▶ _Description of the task_: Scan the records below for lines with the word "World", then state how many you find and nothing else.

▶ _Stored items_:

(** X16: while no score is shown, a click on option [i] of a question
    records the letter of that option as its answer, replacing an
    earlier one and leaving the answers to other questions alone, and
    the question then counts as answered right exactly when that letter
    is its answer; once [calculateScore] has run, in either revision and
    whether or not it could save, a click on an option changes
    nothing. *)
Theorem answers_are_frozen_by_the_score (app : AppRevision) (w : World) (q : Question.t)
    (i : nat) :
  (score w = None ->
   userAnswers (selectOption q i w) !! Question.id q = Some (option_letter i)
   /\ (forall id, id <> Question.id q ->
         userAnswers (selectOption q i w) !! id = userAnswers w !! id)
   /\ answered_right (userAnswers (selectOption q i w)) q
      = is_choice q && bool_decide (option_letter i = Question.answer q))
  /\ (exists s, score (snd (calculateScore_of app w)) = Some s)
  /\ selectOption q i (snd (calculateScore_of app w)) = snd (calculateScore_of app w).
Proof.
  split; [|split].
  - intros Hnone. unfold selectOption. rewrite Hnone.
    change (userAnswers (set_userAnswers ?m w)) with m.
    split; [apply lookup_insert_eq|]. split.
    + intros id Hid. apply lookup_insert_ne. intros Heq. apply Hid. symmetry. exact Heq.
    + unfold answered_right. rewrite lookup_insert_eq. f_equal.
      apply bool_decide_ext. split; [intros [= ->]|intros ->]; reflexivity.
  - destruct app; cbn [calculateScore_of];
      unfold AppBanner.calculateScore, AppPrefetch.calculateScore, recordScore; cbv zeta;
      split_on_scrutinee; eexists; reflexivity.
  - assert (Hscore : exists s, score (snd (calculateScore_of app w)) = Some s).
    { destruct app; cbn [calculateScore_of];
        unfold AppBanner.calculateScore, AppPrefetch.calculateScore, recordScore; cbv zeta;
        split_on_scrutinee; eexists; reflexivity. }
    destruct Hscore as [s Hs]. unfold selectOption. rewrite Hs. reflexivity.
Qed.

(** X17: a click on a hint button flips the visibility of that hint and
    of no other; a second click brings every hint back to what it
    showed, and this works whether or not a score is shown. *)
Theorem toggleHint_flips_one_hint (id id' : string) (w : World) :
  hint_visible id (toggleHint id w) = negb (hint_visible id w)
  /\ (id' <> id -> hint_visible id' (toggleHint id w) = hint_visible id' w)
  /\ hint_visible id' (toggleHint id (toggleHint id w)) = hint_visible id' w
  /\ score (toggleHint id w) = score w.
Proof.
  assert (Hflip : forall w0, hint_visible id (toggleHint id w0) = negb (hint_visible id w0)).
  { intros w0. unfold hint_visible, toggleHint.
    change (visibleHints (set_visibleHints ?m w0)) with m.
    rewrite lookup_insert_eq. reflexivity. }
  assert (Hother : forall w0, id' <> id ->
            hint_visible id' (toggleHint id w0) = hint_visible id' w0).
  { intros w0 Hne. unfold hint_visible, toggleHint.
    change (visibleHints (set_visibleHints ?m w0)) with m.
    rewrite lookup_insert_ne by (intros Heq; apply Hne; symmetry; exact Heq). reflexivity. }
  split; [apply Hflip|]. split; [apply Hother|]. split; [|reflexivity].
  destruct (decide (id' = id)) as [->|Hne].
  - rewrite !Hflip. apply negb_involutive.
  - rewrite !Hother by exact Hne. reflexivity.
Qed.




End Quiz.

(** ** Sample runs of the properties above *)

Lemma backoff_services_retry_once_witness :
  let limited : Network :=
    {| reply := fun n =>
         match n with
         | O => Err {| message := Some "429 Too Many Requests" |}
         | _ => Ok {| text := None; groundingChunks := None |}
         end;
       latency := fun _ => 150 |} in
  exists e, isQuotaError e = true /\ reply limited 0 = Err e.
Proof.
  cbv zeta.
  destruct (@backoff_services_retry_once Sample.builtins Sample.questions_JSON
              Sample.string_JSON Sample.trends_JSON
              {| reply := fun n =>
                   match n with
                   | O => Err {| message := Some "429 Too Many Requests" |}
                   | _ => Ok {| text := None; groundingChunks := None |}
                   end;
                 latency := fun _ => 150 |}
              Sample.blank 1 "content" false)
    as (_ & _ & _ & Htwice).
  apply Htwice. reflexivity.
Defined.

Lemma services_store_nothing_on_failure_witness :
  let down : Network :=
    {| reply := fun _ => Err {| message := Some "503" |}; latency := fun _ => 150 |} in
  localStorage
    (final (run down
              (@generateStudyMindmap_of Sample.builtins Sample.string_JSON Backoff 1 "content")
              SampleRuns.cached_quiz))
  = localStorage SampleRuns.cached_quiz.
Proof.
  cbv zeta.
  destruct (@services_store_nothing_on_failure Sample.builtins Sample.questions_JSON
              Sample.string_JSON Sample.trends_JSON Backoff
              {| reply := fun _ => Err {| message := Some "503" |}; latency := fun _ => 150 |}
              SampleRuns.cached_quiz 1 "content" false {| message := Some "503" |})
    as (_ & Hmindmap & _).
  apply Hmindmap. reflexivity.
Defined.

Lemma timestamp_services_fail_soft_witness :
  requests
    (run SampleRuns.always_empty
       (@ServiceTimestamp.generateQuestionsFromContent Sample.builtins Sample.questions_JSON
          1 "content" false) SampleRuns.corrupt_cache) = [].
Proof.
  destruct (@timestamp_services_fail_soft Sample.builtins Sample.questions_JSON
              Sample.string_JSON Sample.trends_JSON SampleRuns.always_empty
              SampleRuns.corrupt_cache 1 "content" false)
    as ((_ & _ & Hrejects & _) & _).
  destruct (Hrejects Sample.SyntaxError eq_refl) as (_ & _ & Hnone & _).
  exact Hnone.
Defined.

Lemma links_have_title_and_uri_witness :
  In {| SearchResult.title := Some "Exam news"; SearchResult.uri := Some "https://e.x" |}
    (links_of
       {| text := None;
          groundingChunks :=
            Some [ {| web := None |};
                   {| web := Some {| web_title := Some "Exam news";
                                     web_uri := Some "https://e.x" |} |} ] |}).
Proof.
  destruct (links_have_title_and_uri
              {| text := None;
                 groundingChunks :=
                   Some [ {| web := None |};
                          {| web := Some {| web_title := Some "Exam news";
                                            web_uri := Some "https://e.x" |} |} ] |})
    as (_ & _ & Hkept).
  apply (Hkept {| web := Some {| web_title := Some "Exam news";
                                 web_uri := Some "https://e.x" |} |}).
  - right. left. reflexivity.
  - reflexivity.
  - discriminate.
  - discriminate.
Defined.

Lemma logout_keeps_the_caches_witness :
  localStorage (snd (@logout Sample.user_JSON SampleRuns.cached_trends)) !! "cache_exam_trends"
  = Some "{}".
Proof.
  destruct (@logout_keeps_the_caches Sample.user_JSON SampleRuns.cached_trends)
    as (_ & _ & _ & Hkept).
  rewrite (Hkept "cache_exam_trends"); [reflexivity | discriminate].
Defined.

Lemma answers_are_frozen_by_the_score_witness :
  answered_right (userAnswers (selectOption (Sample.question 2) 0 (Sample.quiz 3 1)))
    (Sample.question 2) = true.
Proof.
  destruct (@answers_are_frozen_by_the_score Sample.user_JSON Banner (Sample.quiz 3 1)
              (Sample.question 2) 0) as (Hclick & _).
  destruct (Hclick eq_refl) as (_ & _ & Hright).
  rewrite Hright. reflexivity.
Defined.

Lemma toggleHint_flips_one_hint_witness :
  hint_visible "q1" (toggleHint "q2" Sample.blank) = false.
Proof.
  destruct (toggleHint_flips_one_hint "q2" "q1" Sample.blank) as (_ & Hother & _).
  rewrite Hother; [reflexivity | discriminate].
Defined.

(** ** Opening a lesson, and the score of a quiz *)

Section MoreOfThePage.
Context `{Builtins} `{!JSON UserProgress} `{!JSON (list Question.t)} `{!JSON string}
  `{!JSON Trends}.

(** X19: a lesson counts as completed as soon as it is opened. Unless
    the cached mind map is corrupt, a click on a lesson by a logged-in
    user never fails, whatever the network answers, and afterwards the
    lesson is among the user's completed lessons and is the selected
    one, whether or not its mind map could be loaded. *)
Theorem opened_lesson_counts_as_completed (app : AppRevision) (svc : ServiceRevision)
    (net : Network) (lesson : Lesson.t) (w : World) (u : UserProgress) :
  user w = Some u ->
  (forall s,
     localStorage w !! ("cache_mindmap_lesson_" +:+ Number_toString (Lesson.id lesson))
     = Some s ->
     exists mm : string, JSON_parse s = Ok mm) ->
  let r := run net (handleReview_of app svc lesson) w in
  result r = Ok tt
  /\ exists u', user (final r) = Some u'
       /\ Lesson.id lesson ∈ completedLessons u'
       /\ completedLessons u `prefix_of` completedLessons u'.
Proof.
  intros Hu Hcache. cbv zeta.
  assert (Hok : result (run net (handleReview_of app svc lesson) w) = Ok tt).
  { pose proof (handleReview_rejects_only_on_cache app (generateStudyMindmap_of svc) net
                  lesson w) as Hrej.
    cbv zeta in Hrej. unfold handleReview_of.
    destruct app; (destruct Hrej as [Hok|(s & e & Hs & Hp & _)]; [exact Hok|]);
      destruct (Hcache s Hs) as [mm Hmm]; rewrite Hmm in Hp; discriminate. }
  split; [exact Hok|].
  destruct (handleReview_user app svc net lesson w u Hu) as [[Hsame Hin]|[Hnew Happ]].
  - exists u. split; [exact Hsame|]. split; [exact (Hin Hok) | reflexivity].
  - exists (with_completed u lesson). split; [exact Happ|]. cbn. split.
    + apply elem_of_app. right. apply list_elem_of_singleton. reflexivity.
    + apply prefix_app_r. reflexivity.
Qed.

(** X20: the score shown after a quiz with fewer than 40 choice
    questions is a whole number from 0 to 100; it is 100 exactly when
    every choice question is answered right (so also when there is none)
    and 0 exactly when there are choice questions and none is answered
    right. *)
Theorem score_is_a_percentage (app : AppRevision) (w : World) :
  let c := count_of (answered_right (userAnswers w)) (questions w) in
  let t := count_of is_choice (questions w) in
  t < 40 ->
  exists s, score (snd (calculateScore_of app w)) = Some s
    /\ 0 <= s <= 100
    /\ (s = 100 <-> c = t)
    /\ (s = 0 <-> c = 0 /\ 0 < t).
Proof.
  cbv zeta. intros Ht.
  pose proof (right_le_choice (userAnswers w) (questions w)) as Hc.
  set (c := count_of (answered_right (userAnswers w)) (questions w)) in *.
  set (t := count_of is_choice (questions w)) in *.
  exists (score_as_coded c t). split.
  { destruct app; cbn [calculateScore_of]; apply recordScore_score. }
  destruct (Z.eq_dec t 0) as [Hzero|Hpos].
  - rewrite Hzero in *. assert (c = 0) as -> by lia. cbn. lia.
  - destruct (scores_agree_below_40 c t Hc ltac:(lia)) as [_ ->].
    unfold score_exact.
    pose proof (Z.div_mod (200 * c + t) (2 * t) ltac:(lia)) as Hdiv.
    pose proof (Z.mod_pos_bound (200 * c + t) (2 * t) ltac:(lia)) as Hmod.
    set (q := (200 * c + t) / (2 * t)) in *.
    set (m := (200 * c + t) mod (2 * t)) in *.
    repeat split; try nia.
Qed.

End MoreOfThePage.

Lemma opened_lesson_counts_as_completed_witness :
  let r :=
    run SampleRuns.always_empty
      (@handleReview_of Sample.builtins Sample.user_JSON Sample.string_JSON Prefetch Timestamp
         SampleRuns.lesson2) SampleRuns.returning_quiz in
  result r = Ok tt.
Proof.
  cbv zeta.
  refine (proj1 (@opened_lesson_counts_as_completed Sample.builtins Sample.user_JSON
                   Sample.string_JSON Prefetch Timestamp SampleRuns.always_empty
                   SampleRuns.lesson2 SampleRuns.returning_quiz SampleRuns.returning_user
                   eq_refl _)).
  intros s Hs. vm_compute in Hs. discriminate Hs.
Defined.

Lemma score_is_a_percentage_witness :
  exists s, score (snd (@calculateScore_of Sample.user_JSON Prefetch (Sample.quiz 3 1))) = Some s
    /\ 0 <= s <= 100.
Proof.
  destruct (@score_is_a_percentage Sample.user_JSON Prefetch (Sample.quiz 3 1))
    as (s & Hs & Hrange & _); [vm_compute; reflexivity|].
  exists s. split; [exact Hs | exact Hrange].
Defined.

Section TrendsFailure.
Context `{Builtins} `{!JSON UserProgress} `{!JSON (list Question.t)} `{!JSON string}
  `{!JSON Trends}.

▶ _Answer space_: 4